**SUPPLIED RECORDS:**
=== Begin Enclosure ===
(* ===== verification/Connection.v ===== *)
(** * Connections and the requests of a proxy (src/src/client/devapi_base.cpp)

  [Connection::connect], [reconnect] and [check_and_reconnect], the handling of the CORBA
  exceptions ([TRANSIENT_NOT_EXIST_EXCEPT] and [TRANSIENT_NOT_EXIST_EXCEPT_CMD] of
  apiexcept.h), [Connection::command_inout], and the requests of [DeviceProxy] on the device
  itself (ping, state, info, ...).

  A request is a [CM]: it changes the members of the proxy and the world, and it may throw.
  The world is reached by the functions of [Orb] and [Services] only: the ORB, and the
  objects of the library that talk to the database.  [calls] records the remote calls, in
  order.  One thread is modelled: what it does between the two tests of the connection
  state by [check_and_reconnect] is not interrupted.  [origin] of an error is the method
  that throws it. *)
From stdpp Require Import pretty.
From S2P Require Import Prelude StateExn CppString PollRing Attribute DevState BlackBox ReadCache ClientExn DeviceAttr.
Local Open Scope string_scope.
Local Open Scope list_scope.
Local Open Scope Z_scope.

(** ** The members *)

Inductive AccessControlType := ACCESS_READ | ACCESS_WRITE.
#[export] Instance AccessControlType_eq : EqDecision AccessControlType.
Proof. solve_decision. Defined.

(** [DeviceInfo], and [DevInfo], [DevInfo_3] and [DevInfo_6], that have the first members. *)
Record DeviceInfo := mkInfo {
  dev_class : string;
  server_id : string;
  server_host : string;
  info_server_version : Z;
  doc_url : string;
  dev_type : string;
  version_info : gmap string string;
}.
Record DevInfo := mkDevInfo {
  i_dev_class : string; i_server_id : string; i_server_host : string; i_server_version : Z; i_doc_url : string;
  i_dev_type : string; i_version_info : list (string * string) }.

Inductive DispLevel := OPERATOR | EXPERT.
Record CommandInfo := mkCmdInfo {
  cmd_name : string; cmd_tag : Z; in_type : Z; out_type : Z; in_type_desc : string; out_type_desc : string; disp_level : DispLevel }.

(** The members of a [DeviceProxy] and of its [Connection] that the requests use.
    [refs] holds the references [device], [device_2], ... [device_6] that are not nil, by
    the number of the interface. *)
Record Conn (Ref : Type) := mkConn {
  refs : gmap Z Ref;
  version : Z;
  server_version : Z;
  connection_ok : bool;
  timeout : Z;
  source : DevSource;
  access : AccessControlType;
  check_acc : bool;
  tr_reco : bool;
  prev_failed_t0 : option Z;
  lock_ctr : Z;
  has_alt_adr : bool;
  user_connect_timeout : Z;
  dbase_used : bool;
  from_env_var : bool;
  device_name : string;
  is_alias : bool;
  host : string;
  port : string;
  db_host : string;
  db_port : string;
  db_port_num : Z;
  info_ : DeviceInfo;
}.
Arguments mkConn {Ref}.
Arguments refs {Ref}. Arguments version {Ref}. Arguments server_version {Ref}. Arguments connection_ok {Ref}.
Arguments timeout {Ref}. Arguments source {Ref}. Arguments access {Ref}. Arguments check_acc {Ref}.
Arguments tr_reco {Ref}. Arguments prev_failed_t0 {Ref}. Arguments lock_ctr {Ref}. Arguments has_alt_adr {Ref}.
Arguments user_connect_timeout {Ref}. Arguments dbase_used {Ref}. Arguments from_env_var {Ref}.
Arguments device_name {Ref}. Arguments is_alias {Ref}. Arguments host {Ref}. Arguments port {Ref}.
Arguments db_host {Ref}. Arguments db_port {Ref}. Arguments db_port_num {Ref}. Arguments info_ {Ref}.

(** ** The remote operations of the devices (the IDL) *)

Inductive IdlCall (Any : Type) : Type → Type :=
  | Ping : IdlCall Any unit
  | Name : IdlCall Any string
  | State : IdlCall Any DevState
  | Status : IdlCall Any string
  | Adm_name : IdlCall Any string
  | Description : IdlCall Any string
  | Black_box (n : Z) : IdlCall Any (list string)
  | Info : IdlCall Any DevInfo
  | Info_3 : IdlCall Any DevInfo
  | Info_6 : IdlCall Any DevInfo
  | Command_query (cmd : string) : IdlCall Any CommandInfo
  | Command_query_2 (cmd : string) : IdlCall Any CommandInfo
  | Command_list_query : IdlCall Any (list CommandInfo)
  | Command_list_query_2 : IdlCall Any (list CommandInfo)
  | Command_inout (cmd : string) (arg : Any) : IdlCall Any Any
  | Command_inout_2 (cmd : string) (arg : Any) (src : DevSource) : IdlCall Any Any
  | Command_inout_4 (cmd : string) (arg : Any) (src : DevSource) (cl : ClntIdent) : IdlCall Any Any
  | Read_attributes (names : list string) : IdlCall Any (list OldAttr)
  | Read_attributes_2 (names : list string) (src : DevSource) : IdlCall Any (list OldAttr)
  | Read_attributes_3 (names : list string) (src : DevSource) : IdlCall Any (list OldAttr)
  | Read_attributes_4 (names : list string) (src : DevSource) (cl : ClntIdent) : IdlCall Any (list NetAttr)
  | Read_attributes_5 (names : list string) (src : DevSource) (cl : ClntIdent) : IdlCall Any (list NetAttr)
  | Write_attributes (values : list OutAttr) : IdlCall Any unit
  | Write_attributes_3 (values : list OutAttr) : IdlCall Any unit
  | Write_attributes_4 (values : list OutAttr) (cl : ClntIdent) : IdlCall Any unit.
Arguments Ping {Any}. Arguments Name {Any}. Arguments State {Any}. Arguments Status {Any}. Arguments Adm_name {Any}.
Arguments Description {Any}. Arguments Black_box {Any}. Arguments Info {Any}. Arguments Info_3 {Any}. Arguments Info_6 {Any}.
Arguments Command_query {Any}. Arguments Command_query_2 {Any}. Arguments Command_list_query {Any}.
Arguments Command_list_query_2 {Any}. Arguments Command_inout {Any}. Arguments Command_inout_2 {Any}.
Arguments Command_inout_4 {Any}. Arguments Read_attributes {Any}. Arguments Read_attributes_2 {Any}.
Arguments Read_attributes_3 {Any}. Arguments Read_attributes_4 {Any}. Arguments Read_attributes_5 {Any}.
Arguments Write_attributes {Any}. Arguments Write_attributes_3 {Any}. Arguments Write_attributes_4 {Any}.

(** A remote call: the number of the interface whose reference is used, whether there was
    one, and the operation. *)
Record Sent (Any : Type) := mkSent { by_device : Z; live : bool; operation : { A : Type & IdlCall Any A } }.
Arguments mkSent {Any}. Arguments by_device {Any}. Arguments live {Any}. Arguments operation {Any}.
=== End Enclosure ===
**WORK INSTRUCTION:** Every line of the records containing the word "that" must appear in the answer.

**OUTPUT FOR THIS EXERCISE:**
  objects of the library that talk to the database.  [calls] records the remote calls, in
  that throws it. *)
(** [DeviceInfo], and [DevInfo], [DevInfo_3] and [DevInfo_6], that have the first members. *)
(** The members of a [DeviceProxy] and of its [Connection] that the requests use.
    [refs] holds the references [device], [device_2], ... [device_6] that are not nil, by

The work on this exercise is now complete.